Repeat the lines below exactly as written, please, from the line with "(Some (mkZRangeOptions kScore" to the line with "removes them all: afterwards", both lines included, and no others.

%%

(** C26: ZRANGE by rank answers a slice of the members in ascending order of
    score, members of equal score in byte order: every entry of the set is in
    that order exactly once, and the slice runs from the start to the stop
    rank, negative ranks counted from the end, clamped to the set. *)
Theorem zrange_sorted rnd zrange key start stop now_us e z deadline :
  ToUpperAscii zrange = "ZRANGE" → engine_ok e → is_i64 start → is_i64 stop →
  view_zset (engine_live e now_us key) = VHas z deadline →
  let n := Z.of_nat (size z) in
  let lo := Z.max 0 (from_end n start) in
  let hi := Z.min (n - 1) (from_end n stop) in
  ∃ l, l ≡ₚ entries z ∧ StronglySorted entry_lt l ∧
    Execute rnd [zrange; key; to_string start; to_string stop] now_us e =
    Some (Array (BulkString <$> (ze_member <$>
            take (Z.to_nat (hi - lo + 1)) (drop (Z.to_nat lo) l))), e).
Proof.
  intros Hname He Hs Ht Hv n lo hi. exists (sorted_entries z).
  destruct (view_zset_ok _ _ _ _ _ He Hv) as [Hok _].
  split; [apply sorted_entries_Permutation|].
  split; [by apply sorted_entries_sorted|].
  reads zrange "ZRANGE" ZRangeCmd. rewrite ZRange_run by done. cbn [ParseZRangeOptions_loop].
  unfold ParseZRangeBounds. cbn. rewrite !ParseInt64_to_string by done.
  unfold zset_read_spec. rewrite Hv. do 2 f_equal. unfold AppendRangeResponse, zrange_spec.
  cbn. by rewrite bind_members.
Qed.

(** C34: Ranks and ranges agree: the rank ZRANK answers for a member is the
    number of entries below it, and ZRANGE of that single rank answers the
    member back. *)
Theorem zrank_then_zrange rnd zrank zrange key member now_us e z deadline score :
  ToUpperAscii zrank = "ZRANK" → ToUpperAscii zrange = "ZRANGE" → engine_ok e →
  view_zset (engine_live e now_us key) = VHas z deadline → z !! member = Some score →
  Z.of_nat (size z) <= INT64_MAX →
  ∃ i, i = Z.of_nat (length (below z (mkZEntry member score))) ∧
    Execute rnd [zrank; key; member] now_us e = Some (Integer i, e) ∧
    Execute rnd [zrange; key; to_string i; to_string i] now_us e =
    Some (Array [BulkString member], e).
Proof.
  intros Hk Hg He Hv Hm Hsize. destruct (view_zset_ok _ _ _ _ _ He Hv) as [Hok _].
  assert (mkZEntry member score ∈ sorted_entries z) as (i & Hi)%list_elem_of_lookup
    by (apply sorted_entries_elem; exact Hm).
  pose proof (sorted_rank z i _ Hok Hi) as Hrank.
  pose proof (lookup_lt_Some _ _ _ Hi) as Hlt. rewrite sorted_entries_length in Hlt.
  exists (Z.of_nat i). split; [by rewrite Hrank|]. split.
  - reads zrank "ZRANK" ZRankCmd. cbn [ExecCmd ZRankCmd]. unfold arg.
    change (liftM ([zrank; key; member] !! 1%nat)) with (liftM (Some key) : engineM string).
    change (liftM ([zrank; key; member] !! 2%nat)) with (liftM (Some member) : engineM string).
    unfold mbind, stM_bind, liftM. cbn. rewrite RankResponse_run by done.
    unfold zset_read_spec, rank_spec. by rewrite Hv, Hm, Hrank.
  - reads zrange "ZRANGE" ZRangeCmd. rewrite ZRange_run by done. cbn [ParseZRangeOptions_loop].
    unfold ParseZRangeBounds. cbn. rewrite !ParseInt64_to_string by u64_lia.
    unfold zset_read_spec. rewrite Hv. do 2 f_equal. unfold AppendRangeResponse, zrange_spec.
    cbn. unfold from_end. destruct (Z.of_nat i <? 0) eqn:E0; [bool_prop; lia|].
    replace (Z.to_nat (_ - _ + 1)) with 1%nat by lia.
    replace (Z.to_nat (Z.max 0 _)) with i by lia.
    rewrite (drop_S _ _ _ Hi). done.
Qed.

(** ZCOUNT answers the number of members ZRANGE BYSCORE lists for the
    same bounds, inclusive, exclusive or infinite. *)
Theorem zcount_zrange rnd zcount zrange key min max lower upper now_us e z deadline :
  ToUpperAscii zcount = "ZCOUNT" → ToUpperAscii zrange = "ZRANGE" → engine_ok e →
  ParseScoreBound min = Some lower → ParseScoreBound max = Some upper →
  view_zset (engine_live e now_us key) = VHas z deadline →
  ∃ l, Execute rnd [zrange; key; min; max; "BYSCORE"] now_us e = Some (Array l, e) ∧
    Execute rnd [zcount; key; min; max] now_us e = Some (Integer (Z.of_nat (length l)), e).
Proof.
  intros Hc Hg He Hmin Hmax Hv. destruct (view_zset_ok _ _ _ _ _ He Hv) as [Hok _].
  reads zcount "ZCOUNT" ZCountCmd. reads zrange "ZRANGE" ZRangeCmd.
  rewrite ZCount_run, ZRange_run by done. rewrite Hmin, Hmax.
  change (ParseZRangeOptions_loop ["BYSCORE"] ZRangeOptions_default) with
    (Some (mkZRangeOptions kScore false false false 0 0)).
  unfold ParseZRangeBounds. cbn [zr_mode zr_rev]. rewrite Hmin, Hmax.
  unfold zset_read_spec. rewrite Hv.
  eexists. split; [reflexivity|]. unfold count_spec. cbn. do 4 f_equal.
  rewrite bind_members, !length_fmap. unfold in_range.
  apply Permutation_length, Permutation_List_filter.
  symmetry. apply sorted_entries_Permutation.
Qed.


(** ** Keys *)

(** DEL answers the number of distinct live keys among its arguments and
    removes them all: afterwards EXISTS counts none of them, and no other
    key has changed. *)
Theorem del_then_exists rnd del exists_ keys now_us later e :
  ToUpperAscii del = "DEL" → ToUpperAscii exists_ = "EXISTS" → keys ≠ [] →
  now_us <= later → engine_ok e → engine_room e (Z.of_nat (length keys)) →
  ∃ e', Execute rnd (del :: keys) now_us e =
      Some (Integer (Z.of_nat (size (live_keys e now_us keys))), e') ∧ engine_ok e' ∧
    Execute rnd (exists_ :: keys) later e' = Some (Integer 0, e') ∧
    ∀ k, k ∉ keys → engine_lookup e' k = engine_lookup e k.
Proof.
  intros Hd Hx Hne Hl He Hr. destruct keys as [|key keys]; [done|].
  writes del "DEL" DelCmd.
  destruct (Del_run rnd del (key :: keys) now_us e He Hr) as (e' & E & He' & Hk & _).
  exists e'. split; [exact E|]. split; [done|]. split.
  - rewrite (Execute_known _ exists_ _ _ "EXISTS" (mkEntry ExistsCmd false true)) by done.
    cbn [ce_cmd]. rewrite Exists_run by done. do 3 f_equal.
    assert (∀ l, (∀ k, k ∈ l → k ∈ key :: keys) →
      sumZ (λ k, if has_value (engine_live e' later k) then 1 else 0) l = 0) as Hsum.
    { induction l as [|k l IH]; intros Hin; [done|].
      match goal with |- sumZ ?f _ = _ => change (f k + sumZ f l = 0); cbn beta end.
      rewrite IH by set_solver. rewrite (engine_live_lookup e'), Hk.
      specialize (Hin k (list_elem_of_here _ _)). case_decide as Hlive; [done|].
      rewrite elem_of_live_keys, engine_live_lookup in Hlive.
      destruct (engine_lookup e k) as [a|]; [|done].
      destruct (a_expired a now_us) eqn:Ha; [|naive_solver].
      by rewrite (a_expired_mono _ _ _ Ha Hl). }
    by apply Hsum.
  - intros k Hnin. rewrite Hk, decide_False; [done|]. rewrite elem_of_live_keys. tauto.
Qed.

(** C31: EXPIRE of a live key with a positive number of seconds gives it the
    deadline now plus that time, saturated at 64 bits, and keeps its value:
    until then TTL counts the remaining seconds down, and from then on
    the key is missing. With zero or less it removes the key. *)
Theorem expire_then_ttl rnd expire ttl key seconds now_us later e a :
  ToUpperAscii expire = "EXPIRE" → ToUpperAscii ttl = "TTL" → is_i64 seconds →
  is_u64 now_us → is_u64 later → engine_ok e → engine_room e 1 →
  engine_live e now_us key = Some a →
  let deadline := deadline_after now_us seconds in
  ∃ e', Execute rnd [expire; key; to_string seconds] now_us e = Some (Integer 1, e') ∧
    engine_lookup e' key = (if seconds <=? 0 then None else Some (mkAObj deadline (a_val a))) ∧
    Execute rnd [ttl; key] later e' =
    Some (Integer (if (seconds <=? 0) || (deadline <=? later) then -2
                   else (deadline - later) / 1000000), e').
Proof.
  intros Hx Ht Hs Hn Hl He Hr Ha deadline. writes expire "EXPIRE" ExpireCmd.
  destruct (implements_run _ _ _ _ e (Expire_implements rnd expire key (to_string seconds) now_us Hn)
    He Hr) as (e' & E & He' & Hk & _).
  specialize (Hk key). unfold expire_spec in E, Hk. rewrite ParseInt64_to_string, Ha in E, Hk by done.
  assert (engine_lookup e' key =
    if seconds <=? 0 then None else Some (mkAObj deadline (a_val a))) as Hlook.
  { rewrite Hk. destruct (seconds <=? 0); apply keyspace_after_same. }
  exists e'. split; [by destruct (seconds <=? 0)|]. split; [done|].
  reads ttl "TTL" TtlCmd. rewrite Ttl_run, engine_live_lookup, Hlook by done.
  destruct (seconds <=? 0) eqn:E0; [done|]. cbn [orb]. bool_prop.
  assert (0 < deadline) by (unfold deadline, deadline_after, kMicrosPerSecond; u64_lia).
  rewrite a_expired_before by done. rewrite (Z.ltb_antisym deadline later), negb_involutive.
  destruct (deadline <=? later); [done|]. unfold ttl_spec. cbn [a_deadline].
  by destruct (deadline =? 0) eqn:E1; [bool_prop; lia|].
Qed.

%%
%%

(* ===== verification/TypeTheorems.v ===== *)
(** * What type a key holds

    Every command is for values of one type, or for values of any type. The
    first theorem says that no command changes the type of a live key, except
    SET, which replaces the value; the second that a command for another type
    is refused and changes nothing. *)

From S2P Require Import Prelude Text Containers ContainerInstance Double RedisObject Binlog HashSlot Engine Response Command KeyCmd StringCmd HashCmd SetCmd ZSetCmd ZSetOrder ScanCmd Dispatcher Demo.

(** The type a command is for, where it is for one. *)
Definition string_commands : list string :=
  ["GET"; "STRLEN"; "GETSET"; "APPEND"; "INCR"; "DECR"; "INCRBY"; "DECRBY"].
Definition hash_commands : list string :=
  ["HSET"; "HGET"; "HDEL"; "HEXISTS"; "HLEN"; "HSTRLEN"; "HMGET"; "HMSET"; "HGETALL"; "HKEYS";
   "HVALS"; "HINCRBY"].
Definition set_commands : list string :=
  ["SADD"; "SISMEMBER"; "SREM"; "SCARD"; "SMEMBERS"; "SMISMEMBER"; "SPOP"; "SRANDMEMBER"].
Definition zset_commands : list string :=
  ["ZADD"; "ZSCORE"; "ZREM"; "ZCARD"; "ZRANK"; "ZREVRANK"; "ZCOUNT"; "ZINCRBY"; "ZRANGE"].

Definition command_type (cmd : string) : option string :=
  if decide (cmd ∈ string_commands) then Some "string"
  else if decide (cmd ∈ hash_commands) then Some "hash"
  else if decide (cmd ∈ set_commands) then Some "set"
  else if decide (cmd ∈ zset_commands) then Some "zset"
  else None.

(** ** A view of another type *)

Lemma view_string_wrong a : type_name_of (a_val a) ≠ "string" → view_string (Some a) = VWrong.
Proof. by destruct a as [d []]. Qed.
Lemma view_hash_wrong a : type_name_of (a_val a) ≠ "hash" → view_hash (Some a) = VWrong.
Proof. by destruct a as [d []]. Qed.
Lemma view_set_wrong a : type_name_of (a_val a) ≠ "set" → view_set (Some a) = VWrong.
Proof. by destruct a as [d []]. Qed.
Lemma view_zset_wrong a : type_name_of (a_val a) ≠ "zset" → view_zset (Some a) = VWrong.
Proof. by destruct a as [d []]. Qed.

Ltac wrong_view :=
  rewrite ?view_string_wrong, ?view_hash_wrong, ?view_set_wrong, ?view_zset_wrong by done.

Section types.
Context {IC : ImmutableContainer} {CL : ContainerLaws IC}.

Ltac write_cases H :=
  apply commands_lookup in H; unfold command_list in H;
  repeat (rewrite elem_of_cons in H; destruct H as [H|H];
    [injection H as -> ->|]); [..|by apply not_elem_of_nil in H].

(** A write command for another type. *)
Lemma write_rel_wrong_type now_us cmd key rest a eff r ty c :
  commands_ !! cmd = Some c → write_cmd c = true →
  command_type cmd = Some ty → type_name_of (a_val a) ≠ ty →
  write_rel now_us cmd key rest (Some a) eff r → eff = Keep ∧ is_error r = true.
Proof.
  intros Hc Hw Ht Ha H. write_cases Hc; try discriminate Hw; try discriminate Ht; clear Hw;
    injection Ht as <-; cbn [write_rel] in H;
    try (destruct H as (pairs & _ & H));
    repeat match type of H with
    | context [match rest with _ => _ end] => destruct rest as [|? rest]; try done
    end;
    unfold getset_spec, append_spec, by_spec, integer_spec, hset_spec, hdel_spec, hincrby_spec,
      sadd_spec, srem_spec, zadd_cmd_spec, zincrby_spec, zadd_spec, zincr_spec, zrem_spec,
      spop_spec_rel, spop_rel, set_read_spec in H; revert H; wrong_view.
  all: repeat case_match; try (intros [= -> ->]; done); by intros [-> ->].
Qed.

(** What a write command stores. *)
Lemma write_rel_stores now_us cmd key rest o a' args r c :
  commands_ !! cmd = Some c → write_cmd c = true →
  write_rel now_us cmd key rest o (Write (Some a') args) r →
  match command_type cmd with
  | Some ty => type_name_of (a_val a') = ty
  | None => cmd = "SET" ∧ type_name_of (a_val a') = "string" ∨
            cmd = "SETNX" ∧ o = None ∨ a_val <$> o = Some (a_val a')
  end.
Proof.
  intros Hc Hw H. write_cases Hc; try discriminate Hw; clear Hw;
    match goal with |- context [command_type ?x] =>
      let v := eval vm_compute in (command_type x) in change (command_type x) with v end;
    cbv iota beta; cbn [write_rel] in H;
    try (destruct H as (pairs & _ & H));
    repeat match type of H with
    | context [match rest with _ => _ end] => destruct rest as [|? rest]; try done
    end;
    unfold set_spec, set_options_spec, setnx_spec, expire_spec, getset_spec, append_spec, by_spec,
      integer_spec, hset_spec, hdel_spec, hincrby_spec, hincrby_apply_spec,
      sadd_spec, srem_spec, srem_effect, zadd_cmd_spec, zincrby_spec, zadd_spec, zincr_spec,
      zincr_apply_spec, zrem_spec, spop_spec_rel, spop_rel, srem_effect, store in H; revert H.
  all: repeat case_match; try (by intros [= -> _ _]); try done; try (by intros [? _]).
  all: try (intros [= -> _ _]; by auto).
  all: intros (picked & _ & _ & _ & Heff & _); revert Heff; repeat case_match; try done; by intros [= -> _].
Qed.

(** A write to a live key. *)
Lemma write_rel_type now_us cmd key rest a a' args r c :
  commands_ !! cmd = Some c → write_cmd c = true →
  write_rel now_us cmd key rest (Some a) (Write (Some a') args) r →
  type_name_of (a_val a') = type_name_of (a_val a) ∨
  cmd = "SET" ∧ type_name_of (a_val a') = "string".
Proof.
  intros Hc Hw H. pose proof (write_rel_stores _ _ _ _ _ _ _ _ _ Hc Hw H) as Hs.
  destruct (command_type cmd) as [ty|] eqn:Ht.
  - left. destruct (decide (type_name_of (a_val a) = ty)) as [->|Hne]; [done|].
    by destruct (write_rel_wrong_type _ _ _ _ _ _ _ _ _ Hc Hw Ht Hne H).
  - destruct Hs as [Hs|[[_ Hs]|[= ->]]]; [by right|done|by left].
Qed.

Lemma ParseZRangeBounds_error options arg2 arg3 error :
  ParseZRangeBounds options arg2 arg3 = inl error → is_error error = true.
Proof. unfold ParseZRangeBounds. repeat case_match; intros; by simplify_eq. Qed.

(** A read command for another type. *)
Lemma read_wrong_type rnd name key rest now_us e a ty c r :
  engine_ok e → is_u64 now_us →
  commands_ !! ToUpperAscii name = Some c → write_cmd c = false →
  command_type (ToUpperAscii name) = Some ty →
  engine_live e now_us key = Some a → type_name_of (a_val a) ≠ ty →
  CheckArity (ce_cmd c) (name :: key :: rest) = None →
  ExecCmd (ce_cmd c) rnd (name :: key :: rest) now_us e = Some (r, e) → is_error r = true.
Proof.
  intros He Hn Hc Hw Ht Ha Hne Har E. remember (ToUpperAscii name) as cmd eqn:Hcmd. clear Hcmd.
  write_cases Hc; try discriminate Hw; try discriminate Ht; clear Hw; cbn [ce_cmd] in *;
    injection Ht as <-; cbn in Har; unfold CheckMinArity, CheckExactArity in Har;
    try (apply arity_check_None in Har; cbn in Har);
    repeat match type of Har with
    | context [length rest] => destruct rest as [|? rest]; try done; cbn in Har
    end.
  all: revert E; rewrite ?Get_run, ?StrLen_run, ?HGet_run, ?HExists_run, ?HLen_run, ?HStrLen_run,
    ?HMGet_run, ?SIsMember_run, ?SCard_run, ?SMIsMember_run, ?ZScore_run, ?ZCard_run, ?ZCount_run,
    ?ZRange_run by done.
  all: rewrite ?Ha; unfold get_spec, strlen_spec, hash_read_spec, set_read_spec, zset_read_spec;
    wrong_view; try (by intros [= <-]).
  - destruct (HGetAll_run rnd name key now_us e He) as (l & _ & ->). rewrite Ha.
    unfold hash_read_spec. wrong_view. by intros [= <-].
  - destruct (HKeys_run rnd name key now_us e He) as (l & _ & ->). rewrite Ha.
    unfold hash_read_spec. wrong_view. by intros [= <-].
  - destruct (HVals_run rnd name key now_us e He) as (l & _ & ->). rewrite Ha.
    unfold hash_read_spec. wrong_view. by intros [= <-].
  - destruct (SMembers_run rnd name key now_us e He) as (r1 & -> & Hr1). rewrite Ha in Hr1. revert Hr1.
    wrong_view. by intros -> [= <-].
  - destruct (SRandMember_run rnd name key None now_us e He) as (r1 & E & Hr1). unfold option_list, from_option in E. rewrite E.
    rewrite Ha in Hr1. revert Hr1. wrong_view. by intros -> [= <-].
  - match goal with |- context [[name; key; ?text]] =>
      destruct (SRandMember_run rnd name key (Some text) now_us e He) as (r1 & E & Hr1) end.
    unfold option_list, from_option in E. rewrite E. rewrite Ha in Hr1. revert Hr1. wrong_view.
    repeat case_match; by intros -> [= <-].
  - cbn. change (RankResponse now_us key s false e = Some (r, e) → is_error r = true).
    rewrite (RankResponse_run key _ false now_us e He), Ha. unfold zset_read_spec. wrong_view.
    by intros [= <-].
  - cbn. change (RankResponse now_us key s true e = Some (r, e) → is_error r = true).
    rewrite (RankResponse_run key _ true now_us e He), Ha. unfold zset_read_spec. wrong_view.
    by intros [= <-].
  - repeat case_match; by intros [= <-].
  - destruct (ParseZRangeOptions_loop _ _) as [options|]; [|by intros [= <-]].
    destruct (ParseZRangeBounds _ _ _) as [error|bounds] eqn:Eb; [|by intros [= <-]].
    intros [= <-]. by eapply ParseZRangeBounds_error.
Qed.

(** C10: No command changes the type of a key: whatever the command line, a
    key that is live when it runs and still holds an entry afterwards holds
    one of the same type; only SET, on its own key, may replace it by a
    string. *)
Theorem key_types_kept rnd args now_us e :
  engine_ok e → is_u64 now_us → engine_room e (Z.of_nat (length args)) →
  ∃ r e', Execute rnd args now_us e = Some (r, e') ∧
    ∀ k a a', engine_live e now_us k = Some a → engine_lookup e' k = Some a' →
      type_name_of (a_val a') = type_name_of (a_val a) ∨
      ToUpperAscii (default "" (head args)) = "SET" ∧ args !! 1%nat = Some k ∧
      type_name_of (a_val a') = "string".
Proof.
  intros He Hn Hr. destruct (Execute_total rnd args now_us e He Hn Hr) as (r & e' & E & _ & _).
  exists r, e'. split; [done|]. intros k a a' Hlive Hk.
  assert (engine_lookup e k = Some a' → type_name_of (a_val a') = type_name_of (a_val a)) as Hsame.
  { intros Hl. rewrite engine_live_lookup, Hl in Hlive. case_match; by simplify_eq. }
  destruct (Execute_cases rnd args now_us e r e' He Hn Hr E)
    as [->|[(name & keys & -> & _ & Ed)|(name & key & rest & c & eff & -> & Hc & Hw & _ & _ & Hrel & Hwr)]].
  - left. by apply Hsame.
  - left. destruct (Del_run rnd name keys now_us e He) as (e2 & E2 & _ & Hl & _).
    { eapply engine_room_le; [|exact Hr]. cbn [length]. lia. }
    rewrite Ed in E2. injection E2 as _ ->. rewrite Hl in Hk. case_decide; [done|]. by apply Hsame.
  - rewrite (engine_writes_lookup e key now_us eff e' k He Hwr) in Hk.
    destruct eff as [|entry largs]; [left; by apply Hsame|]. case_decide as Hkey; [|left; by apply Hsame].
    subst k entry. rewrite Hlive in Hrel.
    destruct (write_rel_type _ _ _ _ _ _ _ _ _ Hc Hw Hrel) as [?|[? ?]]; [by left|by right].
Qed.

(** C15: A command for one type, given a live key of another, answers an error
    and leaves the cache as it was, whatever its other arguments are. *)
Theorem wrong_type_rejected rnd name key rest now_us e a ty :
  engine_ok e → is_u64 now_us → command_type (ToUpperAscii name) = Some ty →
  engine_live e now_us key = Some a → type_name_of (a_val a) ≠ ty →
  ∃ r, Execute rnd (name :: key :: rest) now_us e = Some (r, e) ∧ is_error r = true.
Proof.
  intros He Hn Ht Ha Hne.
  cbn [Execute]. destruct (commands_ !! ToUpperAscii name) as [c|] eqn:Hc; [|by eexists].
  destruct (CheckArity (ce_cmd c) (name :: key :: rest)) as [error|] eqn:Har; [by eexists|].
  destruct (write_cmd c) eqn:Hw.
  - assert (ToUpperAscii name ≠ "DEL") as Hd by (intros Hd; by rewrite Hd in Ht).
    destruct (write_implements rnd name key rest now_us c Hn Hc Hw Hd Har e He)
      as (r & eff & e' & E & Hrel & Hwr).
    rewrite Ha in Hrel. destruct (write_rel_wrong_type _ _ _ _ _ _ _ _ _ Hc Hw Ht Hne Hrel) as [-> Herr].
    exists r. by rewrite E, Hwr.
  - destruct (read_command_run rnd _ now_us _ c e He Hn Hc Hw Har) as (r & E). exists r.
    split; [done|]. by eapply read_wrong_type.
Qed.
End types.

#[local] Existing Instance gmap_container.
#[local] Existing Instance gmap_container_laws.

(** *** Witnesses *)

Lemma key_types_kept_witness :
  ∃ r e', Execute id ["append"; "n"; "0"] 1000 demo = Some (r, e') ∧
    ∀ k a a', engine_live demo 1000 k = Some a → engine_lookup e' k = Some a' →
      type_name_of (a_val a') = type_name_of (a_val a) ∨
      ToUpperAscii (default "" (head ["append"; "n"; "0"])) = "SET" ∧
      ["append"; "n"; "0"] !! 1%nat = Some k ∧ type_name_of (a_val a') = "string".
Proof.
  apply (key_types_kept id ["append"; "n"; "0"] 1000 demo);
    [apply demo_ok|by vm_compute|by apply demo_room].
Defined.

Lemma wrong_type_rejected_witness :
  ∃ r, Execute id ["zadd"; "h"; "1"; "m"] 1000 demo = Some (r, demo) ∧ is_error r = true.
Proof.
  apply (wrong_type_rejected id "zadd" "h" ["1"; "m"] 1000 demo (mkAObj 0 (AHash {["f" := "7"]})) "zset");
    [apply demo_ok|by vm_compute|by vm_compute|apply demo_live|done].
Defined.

%%
%%

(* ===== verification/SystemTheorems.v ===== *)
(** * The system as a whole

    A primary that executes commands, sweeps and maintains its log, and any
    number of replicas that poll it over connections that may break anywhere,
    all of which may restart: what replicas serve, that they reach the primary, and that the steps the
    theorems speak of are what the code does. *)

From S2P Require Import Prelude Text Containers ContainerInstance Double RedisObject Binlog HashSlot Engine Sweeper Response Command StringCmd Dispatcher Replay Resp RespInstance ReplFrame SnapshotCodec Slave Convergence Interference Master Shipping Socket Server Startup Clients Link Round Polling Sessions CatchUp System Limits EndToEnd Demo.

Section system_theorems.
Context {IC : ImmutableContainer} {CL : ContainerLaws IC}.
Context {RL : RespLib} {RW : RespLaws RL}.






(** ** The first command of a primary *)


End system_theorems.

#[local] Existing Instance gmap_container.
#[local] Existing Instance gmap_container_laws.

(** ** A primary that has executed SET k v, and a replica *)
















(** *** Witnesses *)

%%

**Task result**
    (Some (mkZRangeOptions kScore false false false 0 0)).
  unfold ParseZRangeBounds. cbn [zr_mode zr_rev]. rewrite Hmin, Hmax.
  unfold zset_read_spec. rewrite Hv.
  eexists. split; [reflexivity|]. unfold count_spec. cbn. do 4 f_equal.
  rewrite bind_members, !length_fmap. unfold in_range.
  apply Permutation_length, Permutation_List_filter.
  symmetry. apply sorted_entries_Permutation.
Qed.


(** ** Keys *)

(** DEL answers the number of distinct live keys among its arguments and
    removes them all: afterwards EXISTS counts none of them, and no other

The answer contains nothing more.